Da sempre, la filogenesi permette di orientare le politiche di contenimento delle epidemie. In questo caso, studiando i genomi europei e due casi italiani abbiamo appurato di trovarci di fronte a ceppi diversi. Schematizzando, due pazienti zero: uno arrivato nel Centro–Italia dalla Cina, transitando poi verso l’Inghilterra, e uno dalla Germania, successivo a questi, approdato in Lombardia.

Quando?

A pochi giorni di distanza, anche se le sequenze non ci permettono di stabilire una data. Il ceppo cinese potrebbe essere arrivato anche prima della famosa coppia di coniugi di Wuhan ricoverati a Roma all’inizio di febbraio.

Perchè comportamenti così diversi a seconda della porta che il virus varca?

La scienza si esprime con i numeri e le evidenze, che in questo caso non ci sono ancora: si possono pensare tante cose…

Ad esempio?

Ad esempio, che in un periodo di emergenza planetaria che vede Wuhan nell’occhio del ciclone un turista cinese sia più facilmente individuabile di un uomo d’affari tedesco. Ma un discorso scientifico è un’altra cosa, anche perché i punti oscuri su cui fare luce sono molti. A partire da questa strana mortalità lombarda.

Cosa dicono le sequenze?

Al momento nulla, anche perché, mi duole dirlo, disponiamo di pochissimo materiale su cui studiare: mentre i cinesi, su cui tanto si è polemizzato, hanno messo a disposizione tutto ciò che avevano, non si può dire lo stesso degli studi europei. Mancano dati e mancano soldi per fare ricerca.

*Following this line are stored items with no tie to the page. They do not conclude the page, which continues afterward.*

Lemma mod_index z n : 0 < n -> 0 <= z mod n < n.
Proof. apply Z.mod_pos_bound. Qed.

(** ** Accounts *)
Lemma adopt_account_ok id a : account_ok a -> account_ok (adopt_account id a).
Proof. unfold adopt_account. by destruct (_ =? 0). Qed.
Lemma adopt_account_idem id a : adopt_account id (adopt_account id a) = adopt_account id a.
Proof. unfold adopt_account. destruct (acc_account_id a =? 0) eqn:E; [|by rewrite E]. simpl. by destruct (id =? 0). Qed.

Lemma get_account_Ret id m :
  credit_ok m -> exists a, m !! Z.to_nat (account_slot id) = Some a /\ account_ok a /\
    get_account_state id m = Ret (adopt_account id a, <[Z.to_nat (account_slot id) := adopt_account id a]> m).
Proof.
  intros [L F]. pose proof (mod_index id MAX_CREDIT_ACCOUNTS ltac:(done)) as B.
  destruct (arr_get_live m (account_slot id)) as (a & E & G).
  { rewrite L. exact B. }
  exists a. split; [done|]. split; [by eapply Forall_lookup_1|].
  unfold get_account_state. rewrite G, bind_Ret, arr_set_Ret by (rewrite L; exact B). done.
Qed.

Lemma credit_insert_ok m i a : credit_ok m -> account_ok a -> credit_ok (<[i := a]> m).
Proof. intros [L F] A. split; [by rewrite length_insert|]. by apply Forall_insert. Qed.

Lemma credit_update_Ret f id m :
  credit_ok m -> exists a, m !! Z.to_nat (account_slot id) = Some a /\ account_ok a /\
    credit_update f id m = Ret (<[Z.to_nat (account_slot id) := f (adopt_account id a)]> m).
Proof.
  intros W. destruct (get_account_Ret id m W) as (a & E & A & G). exists a. split; [done|]. split; [done|].
  unfold credit_update. rewrite G, bind_Ret.
  rewrite (arr_set_Ret (<[_ := _]> m)) by (rewrite length_insert; destruct W as [-> _]; by apply mod_index).
  by rewrite list_insert_insert_eq.
Qed.

Lemma account_accept_ok cost a : account_ok a -> 0 <= cost -> account_ok (account_accept cost a).
Proof.
  intros (A & B & C & D) P. unfold account_accept.
  destruct (Z.geb_spec (available_buying_power a) cost); [|done].
  split; simpl; rewrite ?(u64_small (available_buying_power a - cost)) by lia; [lia|].
  split; [apply u64_bound|done].
Qed.
Lemma account_fill_ok cost a : account_ok a -> 0 <= cost -> account_ok (account_fill cost a).
Proof.
  intros (A & B & C & D) P. unfold account_fill, account_ok.
  destruct (reserved_capital a >=? cost); simpl; [|destruct (_ >=? _)]; simpl; split_and!; try lia; apply u64_bound.
Qed.
Lemma account_cancel_ok cost a : account_ok a -> 0 <= cost -> account_ok (account_cancel cost a).
Proof.
  intros (A & B & C & D) P. unfold account_cancel.
  destruct (_ >=? _); [|done]. unfold account_ok. simpl. split_and!; try lia; apply u64_bound.
Qed.
Lemma order_cost_nonneg p q : 0 <= order_cost p q.
Proof. unfold order_cost. apply Z.div_pos; [apply u64_bound|lia]. Qed.

(** ** Positions *)
Lemma adopt_position_ok a s p : position_ok p -> position_ok (adopt_position a s p).
Proof. unfold adopt_position. by destruct (_ && _). Qed.
Lemma get_position_Ret account symbol m :
  margin_ok m -> exists p m', get_position_state account symbol m = Ret (p, m') /\ position_ok p /\ margin_ok m'.
Proof.
  intros [L F]. pose proof (mod_index account MAX_MARGIN_ACCOUNTS ltac:(done)) as Ba.
  pose proof (mod_index symbol MAX_MARGIN_SYMBOLS ltac:(done)) as Bs.
  unfold MAX_MARGIN_ACCOUNTS, MAX_MARGIN_SYMBOLS in *.
  destruct (arr_get_live m (account mod 128)) as (row & E & G); [rewrite L; lia|].
  pose proof (Forall_lookup_1 _ _ _ _ F E) as [Lr Fr].
  destruct (arr_get_live row (symbol mod 32)) as (p & E2 & G2); [rewrite Lr; lia|].
  pose proof (Forall_lookup_1 _ _ _ _ Fr E2) as Hp.
  unfold get_position_state, position_update, MAX_MARGIN_ACCOUNTS, MAX_MARGIN_SYMBOLS.
  rewrite G, bind_Ret, G2, !bind_Ret, arr_set_Ret, bind_Ret, arr_set_Ret, bind_Ret by lia.
  eexists _, _. split; [done|]. split; [by apply adopt_position_ok|]. split; [by rewrite length_insert|].
  apply Forall_insert; [done|]. split; [by rewrite length_insert|].
  apply Forall_insert; [done|]. by apply adopt_position_ok.
Qed.

Lemma margin_validate_spec ctx p :
  position_ok p -> 0 <= rc_qty ctx < 2 ^ 62 ->
  let next := if decide (rc_side ctx = Buy) then net_qty p + rc_qty ctx else net_qty p - rc_qty ctx in
  exists b, margin_validate ctx p = Ret b /\
    (b = true <-> (max_long_limit p > 0 -> next <= max_long_limit p) /\
                  (max_short_limit p > 0 -> - max_short_limit p <= next)).
Proof.
  intros (N & ML & MS) Q next. unfold margin_validate.
  rewrite (i64_small (rc_qty ctx)) by lia. fold next.
  assert (- 2 ^ 63 < next < 2 ^ 63) as NB by (unfold next; destruct (decide _); lia).
  clearbody next. rewrite signed64_Ret, bind_Ret by lia.
  destruct (Z.gtb_spec next 0), (Z.gtb_spec (max_long_limit p) 0), (Z.gtb_spec next (max_long_limit p)); simpl;
    try (eexists; split; [done|]; split; [done|intros [? ?]; lia]).
  all: destruct (Z.ltb_spec next 0); [|eexists; split; [done|]; split; [intros _; split; intros ?; lia|done]].
  all: destruct (Z.gtb_spec (max_short_limit p) 0); [|eexists; split; [done|]; split; [intros _; split; intros ?; lia|done]].
  all: rewrite signed64_Ret, bind_Ret by lia; eexists; (split; [done|]).
  all: rewrite negb_true_iff, Z.gtb_ltb, Z.ltb_ge; split; [intros ?; split; intros ?; lia|intros [? ?]; lia].
Qed.

(** ** Rate limiting

    [acc] lists the accepted times, newest first. *)
Record tracker_rep (limit : Z) (acc : list Z) (tr : Tracker) : Prop := {
  tk_ok : length (timestamps tr) = 100%nat; tk_index : 0 <= index tr < 100;
  tk_count : count tr = Z.min (Z.of_nat (length acc)) limit;
  tk_ring : forall k t, (k < 100)%nat -> acc !! k = Some t ->
    timestamps tr !! Z.to_nat ((index tr - 1 - Z.of_nat k) mod 100) = Some t }.

Definition rate_accepts (limit now : Z) (acc : list Z) : bool :=
  match acc !! Z.to_nat (limit - 1) with
  | None => true
  | Some t => u64 (now - t) >=? 1000000000
  end.

Lemma tracker_reset_rep limit : 1 <= limit -> tracker_rep limit [] tracker_reset.
Proof. intros L. split; simpl; [done|lia|lia|]. intros k t _. by rewrite lookup_nil. Qed.

Lemma tracker_push limit acc tr now c :
  tracker_rep limit acc tr -> c = Z.min (Z.of_nat (length (now :: acc))) limit ->
  tracker_rep limit (now :: acc) (MkTracker (<[Z.to_nat (index tr) := now]> (timestamps tr)) ((index tr + 1) mod WINDOW_SIZE) c).
Proof.
  intros [L I C R] Ec. unfold WINDOW_SIZE. split; simpl.
  - by rewrite length_insert.
  - apply Z.mod_pos_bound. lia.
  - done.
  - intros k t K E. assert ((index tr + 1) mod 100 - 1 - Z.of_nat k = index tr - Z.of_nat k + 100 * - ((index tr + 1) / 100)) as ->
      by (rewrite (Z.mod_eq (index tr + 1) 100) by lia; lia).
    rewrite Z.mul_comm, Z.mod_add by lia. destruct k as [|k]; simpl in E.
    + injection E as ->. rewrite Z.sub_0_r, Z.mod_small by lia. apply list_lookup_insert_eq. rewrite L. lia.
    + rewrite list_lookup_insert_ne.
      * replace (index tr - Z.of_nat (S k)) with (index tr - 1 - Z.of_nat k) by lia. apply R; [lia|done].
      * pose proof (Z.mod_pos_bound (index tr - Z.of_nat (S k)) 100 ltac:(lia)).
        intros Eq. assert ((index tr - Z.of_nat (S k)) mod 100 = index tr) as M by lia.
        rewrite Z.mod_eq in M by lia. lia.
Qed.

Lemma tracker_check_spec limit acc tr now :
  tracker_rep limit acc tr -> 1 <= limit <= 100 ->
  exists tr', tracker_check now limit tr = Ret (rate_accepts limit now acc, tr') /\
    tracker_rep limit (if rate_accepts limit now acc then now :: acc else acc) tr'.
Proof.
  intros R Lm. pose proof R as [L I C Rg]. unfold tracker_check, rate_accepts.
  assert (arr_set (timestamps tr) (index tr) now = Ret (<[Z.to_nat (index tr) := now]> (timestamps tr))) as AS
    by (apply arr_set_Ret; rewrite L; lia).
  destruct (Z.ltb_spec (count tr) limit) as [Lt|Ge].
  - rewrite lookup_ge_None_2 by lia. rewrite AS, bind_Ret. eexists. split; [done|].
    apply tracker_push; [done|]. rewrite C. rewrite u64_small by lia. simpl. lia.
  - destruct (lookup_lt_is_Some_2 acc (Z.to_nat (limit - 1))) as [t Et]; [lia|]. rewrite Et.
    assert (arr_get (timestamps tr) (u64 (index tr + WINDOW_SIZE - limit) mod WINDOW_SIZE) = Ret t) as ->.
    { unfold WINDOW_SIZE. rewrite u64_small by lia. apply arr_get_Ret; [apply Z.mod_pos_bound; lia|].
      rewrite <-(Rg (Z.to_nat (limit - 1)) t) by (done || lia). f_equal. f_equal.
      replace (index tr + 100 - limit) with (index tr - 1 - Z.of_nat (Z.to_nat (limit - 1)) + 1 * 100) by lia.
      by rewrite Z.mod_add by lia. }
    rewrite bind_Ret. rewrite Z.geb_leb. destruct (Z.leb_spec 1000000000 (u64 (now - t))) as [H|H].
    + destruct (Z.ltb_spec (u64 (now - t)) 1000000000); [lia|]. rewrite AS, bind_Ret. eexists. split; [done|].
      apply tracker_push; [done|]. rewrite C. simpl. lia.
    + destruct (Z.ltb_spec (u64 (now - t)) 1000000000); [|lia]. eexists. by split.
Qed.

(** A sequence of checks of one account; the accepted times, newest first. *)
Fixpoint check_all (limit : Z) (times : list Z) (acc : list Z) (tr : Tracker) : outcome (list Z * Tracker) :=
  match times with
  | [] => Ret (acc, tr)
  | now :: times =>
      '(ok, tr) ← tracker_check now limit tr;
      check_all limit times (if (ok : bool) then now :: acc else acc) tr
  end.

Definition spaced (limit : Z) (acc : list Z) : Prop :=
  forall i a b, acc !! i = Some a -> acc !! (i + Z.to_nat limit)%nat = Some b -> a - b >= 1000000000.

Lemma check_all_spaced limit times : forall acc tr,
  1 <= limit <= 100 -> tracker_rep limit acc tr -> spaced limit acc ->
  Forall (fun t => 0 <= t < 2 ^ 64) times -> StronglySorted Z.le times ->
  (forall t now, t ∈ acc -> now ∈ times -> 0 <= t <= now) ->
  exists acc' tr', check_all limit times acc tr = Ret (acc', tr') /\ spaced limit acc'.
Proof.
  induction times as [|now times IH]; intros acc tr Lm R Sp F So Old; [by eexists _, _|].
  apply Forall_cons in F as [Bn F]. apply StronglySorted_inv in So as [So Fn]. rewrite Forall_forall in Fn.
  destruct (tracker_check_spec limit acc tr now R Lm) as (tr' & E & R'). simpl. rewrite E, bind_Ret.
  apply IH; [done|done| |done|done|].
  - destruct (rate_accepts limit now acc) eqn:A; [|done].
    intros [|i] a b Ha Hb; simpl in Ha, Hb; [|by eapply Sp].
    injection Ha as <-. unfold rate_accepts in A.
    replace (Z.to_nat limit) with (S (Z.to_nat (limit - 1))) in Hb by lia. simpl in Hb. rewrite Hb in A.
    assert (0 <= b <= now) as Bb by (apply Old; [by eapply list_elem_of_lookup_2|set_solver]).
    rewrite u64_small in A by lia. lia.
  - intros t x Ht Hx. assert (now <= x) by by apply Fn.
    destruct (rate_accepts limit now acc); [apply elem_of_cons in Ht as [->|Ht]|]; [lia| |].
    all: assert (0 <= t <= x) by (apply Old; [done|set_solver]); lia.
Qed.

(** ** Duplicate detection *)
Lemma check_duplicate_Ret id d :
  length d = 4096%nat ->
  check_duplicate id d =
    Ret (if id =? 0 then true else negb (d !!! Z.to_nat (id mod 4096) =? id),
         if id =? 0 then d else <[Z.to_nat (id mod 4096) := id]> d).
Proof.
  intros L. unfold check_duplicate, MAP_SIZE. destruct (id =? 0); [done|].
  pose proof (mod_index id 4096 ltac:(lia)) as B.
  destruct (arr_get_live d (id mod 4096)) as (s & E & G); [lia|]. rewrite G, bind_Ret.
  rewrite (list_lookup_total_correct _ _ _ E).
  destruct (Z.eqb_spec s id) as [->|N]; simpl.
  - by rewrite list_insert_id.
  - by rewrite arr_set_Ret, bind_Ret by lia.
Qed.

(** The state of the detector after a sequence of identifiers. *)
Fixpoint seen_after (ids : list Z) (d : DuplicateValidator) : outcome DuplicateValidator :=
  match ids with
  | [] => Ret d
  | id :: ids => '(_, d) ← check_duplicate id d; seen_after ids d
  end.
Definition in_slot (slot : Z) (ids : list Z) : list Z := filter (fun j => j <> 0 /\ j mod 4096 = slot) ids.
Definition remembers (d : DuplicateValidator) (ids : list Z) : Prop :=
  length d = 4096%nat /\
  forall slot, 0 <= slot < 4096 -> d !!! Z.to_nat slot = default 0 (last (in_slot slot ids)).

Lemma remembers_step d ids id :
  remembers d ids -> 0 <= id ->
  exists b d', check_duplicate id d = Ret (b, d') /\ remembers d' (ids ++ [id]) /\
    (0 < id -> b = negb (bool_decide (last (in_slot (id mod 4096) ids) = Some id))).
Proof.
  intros [L R] P. rewrite check_duplicate_Ret by done. eexists _, _. split; [done|].
  pose proof (mod_index id 4096 ltac:(lia)) as B. split.
  - split; [destruct (id =? 0); [done|by rewrite length_insert]|]. intros slot Bs. unfold in_slot.
    rewrite filter_app. destruct (Z.eqb_spec id 0) as [->|N].
    + rewrite (filter_cons_False _ 0) by naive_solver. rewrite filter_nil, app_nil_r. by apply R.
    + destruct (decide (id mod 4096 = slot)) as [<-|Ns].
      * rewrite filter_cons_True, filter_nil, last_snoc by done. apply list_lookup_total_insert_eq. lia.
      * rewrite filter_cons_False, filter_nil, app_nil_r by naive_solver.
        rewrite list_lookup_total_insert_ne by lia. by apply R.
  - intros Pos. destruct (Z.eqb_spec id 0) as [->|N]; [lia|]. rewrite R by done. f_equal.
    destruct (last (in_slot (id mod 4096) ids)) as [j|].
    + change (default 0 (Some j)) with j. destruct (Z.eqb_spec j id) as [->|Nj].
      * by rewrite bool_decide_eq_true_2.
      * rewrite bool_decide_eq_false_2; [done|congruence].
    + change (default 0 None) with 0. rewrite bool_decide_eq_false_2 by done.
      destruct (Z.eqb_spec 0 id); [lia|done].
Qed.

Che cosa pensa del caso lombardo?

Credo che la risposta verrà da altre discipline, cioè non dalla filogenesi: è possibile che la ragione dell’alto tasso di letalità sia statistica ma anche che sia ambientale, cioè che l’inquinamento o l’umidità dell’area in questione aggravino le patologie dell’apparato respiratorio e indeboliscano le difese immunitarie.

Non è possibile che la nostra debolezza sia scritta nel Dna?

È possibile che sia scritta nel nostro corredo anticorpale ed è ciò che stiamo iniziando a studiare in questi giorni insieme ad altre università. Vogliamo capire se gli asiatici abbiano una predisposizione a contrarre il virus. Se cioè i recettori ACE2, la serratura della cellula respiratoria che il virus riesce ad aprire, si comportino diversamente negli italiani e nei cinesi. È una pista su cui ci stiamo incamminando. Un’altra riguarda le differenze tra uomo e donna: quei due cromosomi X delle femmine potrebbero avere un’influenza.

Cosa pensa dell’ipotesi di un esperimento segreto finito male?

Ma no, dai, se qualcuno volesse sterminare l’umanità non dovrebbe inventarsi nulla: basterebbe usare Ebola che ha una letalità del 48%. Qui siamo di fronte a un caso di zoonosi: una mutazione del virus che dal pipistrello passa all’uomo, come abbiamo dimostrato con uno studio già pubblicato e su cui stiamo ancora lavorando, perchè vogliamo capire cosa c’entri il pangolino.

C’entra?

Per ora sembra di no. Pare che il salto di specie sia stato pipistrello–uomo, senza ospite intermedio.

Finora il virus non è mutato: cosa accade se avviene la mutazione che lo rende letale?

Le mutazioni avvengono sempre. L’Hiv è effetto di una mutazione dalla scimmia all’uomo, la febbre “chikungunya” di un passaggio dalla “Aedes aegypti” alla zanzara tigre. Possiamo solo sperare nell’intelligenza che un virus non ha: è un parassita e può sopravvivere solo se sopravvive l’uomo.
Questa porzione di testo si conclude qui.